Außenpolitik im Medienzeitalter. Vom späten 19. Jahrhundert bis zur Gegenwart

Göttingen: Wallstein Verlag 2013 (Geschichte der Gegenwart 8); 343 S.; geb., 29,90 €; ISBN 978-3-8353-1352-1
Frank Bösch und Peter Hoeres legen ihren Sammelband zur Außenpolitik im vielzitierten „Medienzeitalter“ zu einem Zeitpunkt vor, an dem das Thema vor dem Hintergrund von Wikileaks, der NSA‑Affäre und den journalistisch begleiteten Enthüllungen Edward Snowdens nicht nur von geschichtswissenschaftlichem Interesse, sondern auch von tagespolitischer Aktualität erscheinen muss. Mit dem Hinweis auf den erschwerenden Umstand, dass es sich bei dem Feld der Außenpolitik um „das arkane Politikfeld schlechthin“ (8) handele, machen sich die Autorinnen und Autoren in dreizehn Fallstudien auf, die Frage nach dem Verhältnis von medialer Öffentlichkeit und Außenpolitik vom Ende des 19. Jahrhunderts bis in die Gegenwart zu beantworten und dabei den Einfluss einer gewandelten Öffentlichkeit auf die internationalen Beziehungen zu beleuchten. Erklärter Anspruch des Projekts ist es, den Austausch zwischen internationaler Historie, Diplomatie‑ und Mediengeschichte zu suchen und dabei auf die Analyse von politischen Einzelereignissen zugunsten der Betrachtung längerer Zeiträume zu verzichten.
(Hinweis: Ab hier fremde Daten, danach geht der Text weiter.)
(** An image behind an image. *)
#[export] Instance qcow_laws {B} {HB : Bdev B} {HL : BdevLaws B} (inflate : list Z -> Z -> Z * list Z) :
  @BdevLaws (qcow_state B) (qcow_ops inflate).
Proof.
  refine {| bd_wf := qwf inflate; bd_data := qdata inflate |}.
  - intros k k' s. apply qwf_weaken.
  - intros s m iov g off k W Hk Hg Hd Hl Hm Ho Hom Hin. pose proof (g_size _ (w_geo _ _ _ W)) as Hs.
    rewrite length_qdata in Hin.
    destruct (qcow_preadv_ok inflate k s m iov g off W Hk Hg Hd Hl Hm Ho Hom) as (s' & m' & E & W' & P & G & F); [lia|].
    exists s', m'. split_and!; try done. apply qdata_pres; [done|lia].
Defined.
So macht Friedrich Kiessling für die Zeit vor 1914 ein „Paradox der Geheimdiplomatie“ (73 ff.) aus, weil Außenpolitik zwar durch die „Medienöffentlichkeit längst auch für Außenpolitiker wirklichkeitskonstituierend wirkte“, diese jedoch gleichzeitig von der „Überlegenheit der traditionellen diplomatischen Methoden [dies meint auch Geheimdiplomatie]“ (92) überzeugt blieben. Peter Hoeres versteht die Öffentlichkeit in seinem Aufsatz über die deutsche Atomwaffenpolitik in den 1960er‑Jahren als „Stichwortgeber und Vetomacht“ (253 ff.) und untersucht ihre Rolle in diesem Zusammenhang komplementär zur Politik der Geheimhaltung. Letztere sieht er dabei jedoch keineswegs als obsolet an, sondern diagnostiziert vielmehr einen Dualismus von Geheimem und Öffentlichem. Außenpolitik im Medienzeitalter scheint demnach durch die Versuche politischer Entscheidungs‑ bzw. Verantwortungsträger geprägt, sich in kontrollierter Ambivalenz den Einflüssen von Medien und Öffentlichkeit abwechselnd zu entziehen oder zu bedienen. Damit widersprechen die Erkenntnisse dieses Buchs nicht zuletzt ein Stück weit dem Narrativ des langsamen Niedergangs der Geheimdiplomatie zugunsten einer zunehmend durch die Öffentlichkeit beeinflussten Außenpolitik.
Christian Patz (CPA)
M.A., Politikwissenschaftler, wiss. Mitarbeiter, Institut für Sozialwissenschaften, Fachbereich Politikwissenschaft, Christian-Albrechts-Universität zu Kiel.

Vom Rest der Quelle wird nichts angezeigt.